ASSIGNMENT: Could you return, exactly as written, only the lines from the one holding "mktemp_fresh : forall" through the final line of the records below?

RECORDED INFORMATION:
Lemma number_to_string_has_no_at n : ~ In at_sign (number_to_string n).
Proof.
  unfold number_to_string, NilZero.string_of_int.
  destruct (Z.to_int n) as [d|d]; unfold NilZero.string_of_uint.
  - destruct d; try apply digits_have_no_at.
    simpl. intros [H|H]; [discriminate H | exact H].
  - change (~ In at_sign (N_of_ascii "-" :: js (match d with
                                                | Decimal.Nil => "0"%string
                                                | _ => NilEmpty.string_of_uint d
                                                end))).
    intros [H|H]; [discriminate H|]. revert H.
    destruct d; try apply digits_have_no_at.
    simpl. intros [H|H]; [discriminate H | exact H].
Qed.

Lemma no_at_app (a b : jsstring) :
  ~ In at_sign a -> ~ In at_sign b -> ~ In at_sign (a ++ b).
Proof. intros Ha Hb H. apply in_app_or in H. tauto. Qed.

Lemma no_at_firstn k (l : jsstring) :
  ~ In at_sign l -> ~ In at_sign (List.firstn k l).
Proof.
  intros Hl H. apply Hl. rewrite <- (firstn_skipn k l).
  apply in_or_app. left. exact H.
Qed.

Lemma no_at_skipn k (l : jsstring) :
  ~ In at_sign l -> ~ In at_sign (List.skipn k l).
Proof.
  intros Hl H. apply Hl. rewrite <- (firstn_skipn k l).
  apply in_or_app. right. exact H.
Qed.

Lemma no_at_zeros k : ~ In at_sign (List.repeat digit_zero k).
Proof. intros H. apply repeat_spec in H. discriminate H. Qed.
(** * Add-on package signing: [lib/crypto/packaged.py]

    A shallow embedding of the signing module and its properties.

    The module is effectful Python: it reads and renames files, posts to a
    signing service, updates a database row and logs.  The embedding threads
    an explicit [World] (file system, the [cert_serial_num] column, and a
    chronological trace of every effect) through a state-and-exception
    monad [M].  Everything the module imports from third-party libraries
    ([tempfile], [signing_clients.apps], [requests], [json]/[base64],
    [os.rename]) is taken from a record of oracles, [Externals]; the
    ambient [settings] object and the constant [amo.STATUS_PUBLIC] are
    parameters as well.

    What the model takes for granted:
    - one step of the trace is one indivisible effect; in particular
      [os.rename] is a single step, as the operating system promises;
    - [storage.open] and [os.rename] name files in the same way;
    - the libraries answer as functions of their arguments;
    - [JarExtractor] writes to its output path only, and only in
      [make_signed];
    - nothing else changes the files while one file is being signed. *)

From Stdlib Require Import ZArith String List Bool Lia.
From stdpp Require Import base option gmap strings list pretty.

Open Scope Z_scope.
Open Scope string_scope.

(** ** Data *)

Abbreviation bytes := (list Byte.byte).

(** A Python value that is not [None]; only its truthiness matters here
    (the certificate serial number is tested with [if cert_serial_num:]). *)
Inductive pyval :=
| PyInt (n : Z)
| PyStr (s : string).

Definition truthy (v : pyval) : bool :=
  match v with
  | PyInt n => negb (Z.eqb n 0)
  | PyStr s => negb (String.eqb s "")
  end.

(** [django.conf.settings], the three keys the module reads.  A server
    setting is [None], or a string that may be empty. *)
Record Settings := {
  SIGNING_SERVER : option string;
  PRELIMINARY_SIGNING_SERVER : option string;
  SIGNING_SERVER_TIMEOUT : Z
}.

(** A [File] row together with what the module reaches through it:
    [file_obj.version.addon.slug] and [file_obj.version.version]. *)
Record File := {
  pk : Z;
  status : Z;
  file_path : string;
  can_be_signed : bool;
  addon_slug : string;
  version_string : string
}.

Record Version := {
  version_pk : Z;
  all_files : list File
}.

(** The form posted to the signing service. *)
Record Request := {
  req_endpoint : string;
  req_timeout : Z;
  req_addon_id : string;
  req_file : string * string
}.

Record Response := {
  status_code : Z;
  reason : string;
  content : string
}.

(** What [requests.post] can do: answer, raise [HTTPError] (whose
    [error.response.status] attribute may itself be missing), or raise
    anything else. *)
Inductive PostOutcome :=
| PostResponse (r : Response)
| PostHTTPError (response_status : option string) (error : string)
| PostFailure.

Inductive level := INFO | WARNING | ERROR.

(** Every effect the module has on the outside, in the order it happens. *)
Inductive event :=
| EvCreate (p : string)                 (* create or truncate a file *)
| EvUnlink (p : string)                 (* delete a file *)
| EvRead (p : string)                   (* open a file for reading *)
| EvWrite (p : string) (chunk : bytes)  (* append to a file *)
| EvRename (src dst : string)           (* os.rename *)
| EvPost (req : Request)                (* requests.post *)
| EvUpdate (pk : Z) (serial : pyval)    (* file_obj.update(cert_serial_num=..) *)
| EvTiming (stat : string)              (* statsd.timer(..) leaving its block *)
| EvLog (lvl : level) (msg : string).

Record World := {
  fs : gmap string bytes;
  db : gmap Z pyval;
  trace : list event
}.

Inductive exn :=
| SigningError (msg : string)
| OtherException (name : string).

Inductive result (A : Type) :=
| Ok (a : A)
| Raise (e : exn).
Arguments Ok {A} a.
Arguments Raise {A} e.

(** The third-party libraries.  [mktemp] is the name
    [tempfile.NamedTemporaryFile] picks, which names no existing file;
    [jar_signatures] is [JarExtractor(..).signatures] ([None]: the
    constructor raises); [zigbert_rsa] is
    [b64decode(json.loads(content)['zigbert.rsa'])]; [jar_make_signed]
    gives the chunks [JarExtractor.make_signed] writes to its output path
    and whether it finishes without raising; [rename_permitted] is whether
    the operating system lets [os.rename] go through. *)
Record Externals := {
  mktemp : gmap string bytes -> string;
  mktemp_fresh : forall m, m !! mktemp m = None;
  jar_signatures : bytes -> option string;
  requests_post : Request -> PostOutcome;
  zigbert_rsa : string -> option bytes;
  get_signature_serial_number : bytes -> option pyval;
  jar_make_signed : bytes -> bytes -> list bytes * bool;
  rename_permitted : string -> string -> bool
}.

(** ** The monad *)

Definition M (A : Type) : Type := World -> result A * World.

Definition ret {A} (a : A) : M A := fun w => (Ok a, w).

Definition bind {A B} (m : M A) (k : A -> M B) : M B :=
  fun w =>
    match m w with
    | (Ok a, w') => k a w'
    | (Raise e, w') => (Raise e, w')
    end.

Definition raise {A} (e : exn) : M A := fun w => (Raise e, w).

(** [try: body / except ..: handler], the handler seeing the exception. *)
Definition try_except {A} (body : M A) (handler : exn -> M A) : M A :=
  fun w =>
    match body w with
    | (Ok a, w') => (Ok a, w')
    | (Raise e, w') => handler e w'
    end.

Notation "'let*' x ':=' c1 'in' c2" := (bind c1 (fun x => c2))
  (at level 10, x name, c1 at level 100, c2 at level 200).
Notation "c1 >> c2" := (bind c1 (fun _ => c2))
  (at level 62, right associativity).

(** ** Effects *)

Definition fs_apply (e : event) (m : gmap string bytes) : gmap string bytes :=
  match e with
  | EvCreate p => <[p := []]> m
  | EvUnlink p => delete p m
  | EvWrite p chunk => alter (fun old => (old ++ chunk)%list) p m
  | EvRename src dst =>
      match m !! src with
      | Some b => <[dst := b]> (delete src m)
      | None => m
      end
  | _ => m
  end.

Definition db_apply (e : event) (d : gmap Z pyval) : gmap Z pyval :=
  match e with
  | EvUpdate k serial => <[k := serial]> d
  | _ => d
  end.

(** The world after one more effect, and after a run of them. *)
Definition push (e : event) (w : World) : World :=
  {| fs := fs_apply e (fs w);
     db := db_apply e (db w);
     trace := (trace w ++ [e])%list |}.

EXERCISE ANSWER:
  mktemp_fresh : forall m, m !! mktemp m = None;
  jar_signatures : bytes -> option string;
  requests_post : Request -> PostOutcome;
  zigbert_rsa : string -> option bytes;
  get_signature_serial_number : bytes -> option pyval;
  jar_make_signed : bytes -> bytes -> list bytes * bool;
  rename_permitted : string -> string -> bool
}.

(** ** The monad *)

Definition M (A : Type) : Type := World -> result A * World.

Definition ret {A} (a : A) : M A := fun w => (Ok a, w).

Definition bind {A B} (m : M A) (k : A -> M B) : M B :=
  fun w =>
    match m w with
    | (Ok a, w') => k a w'
    | (Raise e, w') => (Raise e, w')
    end.

Definition raise {A} (e : exn) : M A := fun w => (Raise e, w).

(** [try: body / except ..: handler], the handler seeing the exception. *)
Definition try_except {A} (body : M A) (handler : exn -> M A) : M A :=
  fun w =>
    match body w with
    | (Ok a, w') => (Ok a, w')
    | (Raise e, w') => handler e w'
    end.

Notation "'let*' x ':=' c1 'in' c2" := (bind c1 (fun x => c2))
  (at level 10, x name, c1 at level 100, c2 at level 200).
Notation "c1 >> c2" := (bind c1 (fun _ => c2))
  (at level 62, right associativity).

(** ** Effects *)

Definition fs_apply (e : event) (m : gmap string bytes) : gmap string bytes :=
  match e with
  | EvCreate p => <[p := []]> m
  | EvUnlink p => delete p m
  | EvWrite p chunk => alter (fun old => (old ++ chunk)%list) p m
  | EvRename src dst =>
      match m !! src with
      | Some b => <[dst := b]> (delete src m)
      | None => m
      end
  | _ => m
  end.

Definition db_apply (e : event) (d : gmap Z pyval) : gmap Z pyval :=
  match e with
  | EvUpdate k serial => <[k := serial]> d
  | _ => d
  end.

(** The world after one more effect, and after a run of them. *)
Definition push (e : event) (w : World) : World :=
  {| fs := fs_apply e (fs w);
     db := db_apply e (db w);
     trace := (trace w ++ [e])%list |}.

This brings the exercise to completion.